AB 186, also known as the "National Popular Vote" bill, would have added Nevada to an agreement among several states to elect the president by the National Popular Vote rather than the Electoral College.
Here's how it works: Instead of giving its 6 electoral votes to the candidate who gets the most votes in Nevada, the state would give the votes to whoever wins the national popular vote.
Members of the pact are California, Colorado, Connecticut, Delaware, Hawaii, Illinois, Maryland, Massachusetts, New Jersey, New Mexico, New York, Rhode Island, Vermont, Washington state and the District of Columbia, according to CNN.
Read Gov. Sisolak's full statement on his decision to veto the bill below.
Over the past several weeks, my office has heard from thousands of Nevadans across the state urging me to weigh the state’s role in our national elections. After thoughtful deliberation, I have decided to veto Assembly Bill 186.

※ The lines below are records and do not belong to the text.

(** ** What happens to the devices

    The calls of a run that concern a device, and the looks at the flag. *)
Inductive UsbEntry : Type :=
| FlagSeen (set_ : bool)
| OpenTried (device : UsbDevice.t) (handle : option nat)
| HandleClosed (handle : nat)
| VendorRequests (handle : nat) (requests : list Request.t)
| ConfigurationSet (handle : nat)
| InterfaceClaimed (handle : nat) (interface : Z) (accepted : bool)
| InterfaceReleased (handle : nat) (interface : Z).

Definition ok_of {E A} (r : outcome E A) : option A := match r with Ok a => Some a | _ => None end.
Definition noted {W A} (log : list UsbEntry) (answer : W * A) : (W * list UsbEntry) * A := (fst answer, log, snd answer).

#[export] Instance recording_usb `{UsbOs W} : UsbOs (W * list UsbEntry) := {
  usb_cancelled w := let r := usb_cancelled (fst w) in noted (snd w ++ [FlagSeen (snd r)]) r;
  usb_context w := noted (snd w) (usb_context (fst w));
  usb_devices w := noted (snd w) (usb_devices (fst w));
  usb_open d w := let r := usb_open d (fst w) in noted (snd w ++ [OpenTried d (ok_of (snd r))]) r;
  usb_close h w := (usb_close h (fst w), snd w ++ [HandleClosed h]);
  usb_control h w := usb_control h (fst w);
  usb_exchanged h requests w := (usb_exchanged h requests (fst w), snd w ++ [VendorRequests h requests]);
  usb_active_configuration h w := noted (snd w) (usb_active_configuration h (fst w));
  usb_set_configuration h n w :=
    noted (snd w ++ [ConfigurationSet h]) (usb_set_configuration h n (fst w));
  usb_claim h i w :=
    let r := usb_claim h i (fst w) in noted (snd w ++ [InterfaceClaimed h i (bool_decide (is_Some (ok_of (snd r))))]) r;
  usb_release h i w := noted (snd w ++ [InterfaceReleased h i]) (usb_release h i (fst w));
  usb_spawn w := noted (snd w) (usb_spawn (fst w));
  usb_turns w := noted (snd w) (usb_turns (fst w));
  usb_now w := noted (snd w) (usb_now (fst w));
  usb_sleep d w := (usb_sleep d (fst w), snd w);
}.

(** At most one device is open. Nothing but closing happens once the flag was seen
    set. Only a candidate or an accessory is opened; only a candidate receives
    vendor requests, only an accessory is configured and claimed. *)
Inductive Holding : Type :=
| NoDevice
| Opened (handle : nat) (device : UsbDevice.t)
| Claimed (handle : nat) (device : UsbDevice.t) (interface : Z).
Record UsbState : Type := mk_usb_state { flag_seen : bool; holding : Holding }.

Definition described (p : DeviceDescriptor.t -> bool) (device : UsbDevice.t) : bool :=
  match UsbDevice.device_descriptor device with
  | Ok descriptor => p descriptor
  | _ => false
  end.

Definition usb_step_of (s : UsbState) (e : UsbEntry) : option UsbState :=
  let free (b : bool) (h : Holding) := if negb (flag_seen s) && b then Some (mk_usb_state false h) else None in
  match e, holding s with
  | FlagSeen b, _ => Some (mk_usb_state (flag_seen s || b) (holding s))
  | OpenTried d handle, NoDevice =>
    free (described descriptor_is_candidate d || described descriptor_is_accessory d)
      (match handle with Some h => Opened h d | None => NoDevice end)
  | VendorRequests h' _, Opened h d => free (bool_decide (h' = h) && described descriptor_is_candidate d) (Opened h d)
  | ConfigurationSet h', Opened h d => free (bool_decide (h' = h) && described descriptor_is_accessory d) (Opened h d)
  | InterfaceClaimed h' i accepted, Opened h d =>
    free (bool_decide (h' = h) && described descriptor_is_accessory d)
      (if accepted then Claimed h d i else Opened h d)
  | InterfaceReleased h' i', Claimed h d i =>
    if bool_decide (h' = h) && bool_decide (i' = i) then Some (mk_usb_state (flag_seen s) (Opened h d)) else None
  | HandleClosed h', (Opened h _ | Claimed h _ _) =>
    if bool_decide (h' = h) then Some (mk_usb_state (flag_seen s) NoDevice) else None
  | _, _ => None
  end.
Definition usb_session (start : UsbState) (log : list UsbEntry) : option UsbState :=
  fold_left (fun s e => s ← s; usb_step_of s e) log (Some start).

Lemma usb_session_snoc start log e : usb_session start (log ++ [e]) = (s ← usb_session start log; usb_step_of s e).
Proof. unfold usb_session. by rewrite fold_left_app. Qed.

Section devices.
Context {W : Type} `{UsbOs W} (start : UsbState).
Implicit Types (d : UsbDevice.t) (h : nat) (hd : Holding).

Definition usb_at (s : UsbState) (w : W * list UsbEntry) : Prop := usb_session start (snd w) = Some s.
Notation free := (fun hd => usb_at (mk_usb_state false hd)).

Lemma usb_at_snoc s w e s' :
  usb_at s w -> usb_step_of s e = Some s' -> usb_session start (snd w ++ [e]) = Some s'.
Proof. unfold usb_at. intros Hw Hs. by rewrite usb_session_snoc, Hw. Qed.

(** The flag was seen only by a run that says so. *)
Definition gone_with (hd : Holding) (e : string) (w : W * list UsbEntry) : Prop :=
  exists seen, usb_at (mk_usb_state seen hd) w /\ (seen = true -> e = RECONNECT_CANCELLED_DETAIL).
Definition unless_gone {A} (hd : Holding) (P : A -> W * list UsbEntry -> Prop) (r : outcome string A)
  (w : W * list UsbEntry) : Prop :=
  match r with
  | Ok a => P a w
  | Err e => gone_with hd e w
  | Fault _ => free hd w
  end.

Lemma gone_free hd e w : free hd w -> gone_with hd e w.
Proof. by exists false. Qed.

Lemma ensure_ends cancel hd :
  run_of (free hd) (ensure_not_cancelled cancel) (unless_gone hd (fun _ => free hd)).
Proof.
  intros w Hw. destruct cancel; [|done]. unfold ensure_not_cancelled, cancellation_requested, ibind.
  cbn [usb_cancelled recording_usb noted].
  pose proof (usb_at_snoc _ w (FlagSeen (snd (usb_cancelled (fst w)))) _ Hw eq_refl) as Hs.
  unfold noted. cbv zeta. destruct (usb_cancelled (fst w)) as [w' []]; cbn in *; [|exact Hs].
  by exists true.
Qed.

(** The calls that concern no device. *)
Lemma keeps_devices s : keeps (usb_at s) usb_devices.
Proof. by intros w Hw. Qed.
Lemma keeps_usb_context s : keeps (usb_at s) usb_context.
Proof. by intros w Hw. Qed.
Lemma keeps_active s h : keeps (usb_at s) (usb_active_configuration h).
Proof. by intros w Hw. Qed.
Lemma keeps_usb_now {E} s : keeps (usb_at s) (usb_now_io (E:=E)).
Proof. intros w Hw. unfold usb_now_io. simpl. by destruct (usb_now (fst w)). Qed.
Hint Resolve keeps_devices keeps_usb_context keeps_active keeps_usb_now : io.

(** A step that keeps the state ends there on every path. *)
Lemma keeps_unless_gone {A} hd (m : io (W * list UsbEntry) string A) :
  keeps (free hd) m -> run_of (free hd) m (unless_gone hd (fun _ => free hd)).
Proof. intros Hm w Hw. specialize (Hm w Hw). destruct (m w) as [w' []]; simpl in *; [done|by apply gone_free|done]. Qed.

Lemma bind_unless_gone {A B} hd (P : A -> W * list UsbEntry -> Prop) (m : io (W * list UsbEntry) string A)
  (k : A -> io (W * list UsbEntry) string B) start_at Q :
  run_of start_at m (unless_gone hd P) -> (forall a, run_of (P a) (k a) (unless_gone hd Q)) ->
  run_of start_at (ibind m k) (unless_gone hd Q).
Proof. intros Hm Hk. eapply run_bind; [exact Hm|done|done|]. intros a. apply Hk. Qed.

Once effective, the National Popular Vote Interstate Compact could diminish the role of smaller states like Nevada in national electoral contests and force Nevada’s electors to side with whoever wins the nationwide popular vote, rather than the candidate Nevadans choose.
I recognize that many of my fellow Nevadans may disagree on this point and I appreciate the legislature’s thoughtful consideration of this important issue.
As Nevada’s governor, I am obligated to make such decisions according to my own conscience. In cases like this, where Nevada’s interests could diverge from the interests of large states, I will always stand up for Nevada.